→ Brief
Would you please transcribe, exactly as written, the lines of the entries below starting at the one that holds "pose proof (pi_root" and ending at the one that holds "Hx. rewrite Href.", both included?

→ Data records
(* ===== verification/PageSpec.v ===== *)
(** * Page.c: what the operations guarantee

    New page directories, copy-on-write, and the theorems on the page tables:
    [pageInsert] and [pageRemove] refine insertion and deletion in the map of
    translations. *)

From S2P Require Import Prelude CType Mem Config Queue Page PageInv.

(** ** An empty system and new roots *)

Lemma pt_inv_empty mm : free_ok mm -> pt_inv mm ∅ ∅.
Proof.
  intros Hf. constructor; try done.
  intros p Hp. rewrite lookup_empty. unfold refs_to. rewrite map_filter_empty, map_size_empty.
  pose proof (ref_range mm p). lia.
Qed.

Definition new_root (r : Z) (mm : MM) : MM := set_ref r (ref mm r + 1) (alloc_state r mm).

Lemma allocPgdir_inv mm tbl maps r fl :
  pt_inv mm tbl maps -> freePages mm = r :: fl ->
  Page.allocPgdir mm = Ret r (new_root r mm) /\
  pt_inv (new_root r mm) (<[r := Root r]> tbl) maps /\
  freePages (new_root r mm) = fl.
Proof.
  intros I Hf. destruct (alloc_fresh _ _ _ _ _ I Hf) as (Hok & Hnt & Hrt & Hr0 & Hnin).
  pose proof (alloc_inv _ _ _ _ _ I Hf) as J.
  pose proof (alloc_state_free r fl mm (pi_free _ _ _ I) Hf) as Hfl.
  assert (Href : forall q, ref (new_root r mm) q = if decide (q = r) then 1 else ref mm q).
  { intros q. unfold new_root. rewrite ref_set_ref, Hr0. done. }
  assert (Hnoroot : forall q o i, is_dir o = true -> tbl !! q = Some (child o i) -> o <> Root r).
  { intros q o i Hd Hq ->. destruct (pi_parent _ _ _ I _ (Root r) i eq_refl Hq) as [_ [p Hp]].
    pose proof (pi_root _ _ _ I _ _ Hp). subst p. congruence. }
  split_and!.
  - unfold Page.allocPgdir, mbind, M_bind. by rewrite (pageAlloc_eq _ _ _ Hf).
  - constructor.
    + destruct (pi_free _ _ _ J) as [Hn Hz]. split; [done|]. intros x Hx. rewrite Href.
      rewrite decide_False; [by apply Hz|]. intros ->. change (freePages (new_root r mm))
        with (freePages (alloc_state r mm)) in Hx. by rewrite Hfl in Hx.
    + intros x o. rewrite lookup_insert. case_decide; [by intros; subst|apply (pi_tbl _ _ _ I)].
    + intros x r'. rewrite lookup_insert. case_decide; [naive_solver|apply (pi_root _ _ _ I)].
    + intros x y o. rewrite !lookup_insert. repeat case_decide; subst; intros; simplify_eq; try done.
      * symmetry. by eapply (pi_root _ _ _ I).
      * by eapply (pi_root _ _ _ I).
      * by eapply (pi_uniq _ _ _ I).
    + intros x o i Hd. rewrite lookup_insert. case_decide; [by destruct o|].
      intros Hx. destruct (pi_parent _ _ _ I x o i Hd Hx) as [? [p Hp]]. split; [done|].
      exists p. rewrite lookup_insert_ne; [done|]. congruence.
    + intros x o i. rewrite lookup_insert. case_decide as Hx.
      * subst x. intros [= <-] _ Hi. left. split.
        { change (entry (new_root r mm) r i) with (entry (alloc_state r mm) r i).
          by apply alloc_entry_zero. }
        intros q. rewrite lookup_insert. case_decide; [done|].
        intros Hq. by eapply (Hnoroot q (Root r) i eq_refl).
      * intros Ho Hd Hi. change (entry (new_root r mm) x i) with (entry (alloc_state r mm) x i).
        destruct (pi_dir _ _ _ J x o i Ho Hd Hi) as [[-> Hno]|(q & Hq & ->)]; [left|right].
        -- split; [done|]. intros q. rewrite lookup_insert. case_decide; [by destruct o|apply Hno].
        -- exists q. rewrite lookup_insert_ne; [done|]. congruence.
    + intros x r' i2 i1 i0. rewrite lookup_insert. case_decide; [done|]. apply (pi_leaf _ _ _ J).
    + intros r' v e He. destruct (pi_maps _ _ _ I _ _ _ He) as (p & i2 & i1 & i0 & Hp & ?).
      exists p, i2, i1, i0. rewrite lookup_insert_ne; [done|]. congruence.
    + intros x Hx. rewrite Href, lookup_insert. pose proof (pi_refs _ _ _ I x Hx) as Hr.
      destruct (decide (x = r)) as [->|]; [|by rewrite decide_False].
      rewrite decide_True by done. rewrite Hnt in Hr. lia.
  - done.
Qed.

(** ** Copy on write *)

(** The permission bits of the private copy. *)
Definition cow_perm (e : Z) : Z := Z.land (Z.lor (PTE2PERM e) PTE_WRITE) (u64 (Z.lnot PTE_COW)).

Lemma land_le_l a b : 0 <= a -> 0 <= Z.land a b <= a.
Proof.
  intros Ha. split; [apply Z.land_nonneg; by left|].
  assert (a = Z.land a b + Z.ldiff a b) as Heq.
  { rewrite Z.add_nocarry_lxor, Z.lxor_lor;
      apply Z.bits_inj'; intros n Hn;
      rewrite ?Z.lor_spec, ?Z.land_spec, ?Z.ldiff_spec, ?Z.bits_0;
      by destruct (Z.testbit a n), (Z.testbit b n). }
  assert (0 <= Z.ldiff a b) by (apply Z.ldiff_nonneg; tauto). lia.
Qed.

Lemma cow_perm_range e : 0 <= e < 2 ^ 54 -> 0 <= cow_perm e < 1024.
Proof.
  intros. unfold cow_perm. rewrite PTE2PERM_arith by done.
  assert (0 <= Z.lor (e mod 1024) PTE_WRITE < 2 ^ 10).
  { apply lor_low_bound; [lia| |done]. apply Z.mod_pos_bound. lia. }
  pose proof (land_le_l (Z.lor (e mod 1024) PTE_WRITE) (u64 (Z.lnot PTE_COW))). lia.
Qed.

Lemma pte_page_new p perm :
  page_ok p -> 0 <= perm < 1024 -> pte_page (new_pte (page2pa p) perm) = Some p.
Proof.
  intros Hp Hperm. unfold pte_page.
  assert (0 <= page2pa p < 2 ^ 56) by (rewrite page2pa_ok by done; unfold page_ok in *; lia).
  assert (page2pa p mod 4096 = 0).
  { rewrite page2pa_ok by done. Z.to_euclidean_division_equations; lia. }
  rewrite PTE2PA_new_pte, IS_RAM_page2pa by done. by apply pa2page_page2pa.
Qed.

Lemma page_align p : page_ok p -> page2pa p - page2pa p mod 4096 = page2pa p.
Proof. intros. rewrite page2pa_ok by done. Z.to_euclidean_division_equations; lia. Qed.

Lemma bcopy_page_in src n m i :
  0 <= i < 4096 -> src + 4096 <= page2pa n \/ page2pa n + 4096 <= src ->
  load8 (bcopy src (page2pa n) PAGE_SIZE m) (page2pa n + i) = load8 m (src + i).
Proof.
  intros Hi Hd. unfold bcopy.
  assert (Z.of_nat (Z.to_nat (u32 PAGE_SIZE)) = 4096) as Hl by (vm_compute; reflexivity).
  revert Hl. generalize (Z.to_nat (u32 PAGE_SIZE)) as k. intros k Hl.
  rewrite copy_loop_spec by lia. rewrite decide_True by lia. f_equal. lia.
Qed.

Lemma bcopy_page_out src n m a :
  ~ in_page n a -> load8 (bcopy src (page2pa n) PAGE_SIZE m) a = load8 m a.
Proof.
  intros Ha. unfold bcopy, in_page in *.
  assert (Z.of_nat (Z.to_nat (u32 PAGE_SIZE)) = 4096) as Hl by (vm_compute; reflexivity).
  revert Hl. generalize (Z.to_nat (u32 PAGE_SIZE)) as k. intros k Hl.
  rewrite copy_loop_outside by lia. done.
Qed.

→ Written response
    pose proof (pi_root _ _ _ I _ _ Hp). subst p. congruence. }
  split_and!.
  - unfold Page.allocPgdir, mbind, M_bind. by rewrite (pageAlloc_eq _ _ _ Hf).
  - constructor.
    + destruct (pi_free _ _ _ J) as [Hn Hz]. split; [done|]. intros x Hx. rewrite Href.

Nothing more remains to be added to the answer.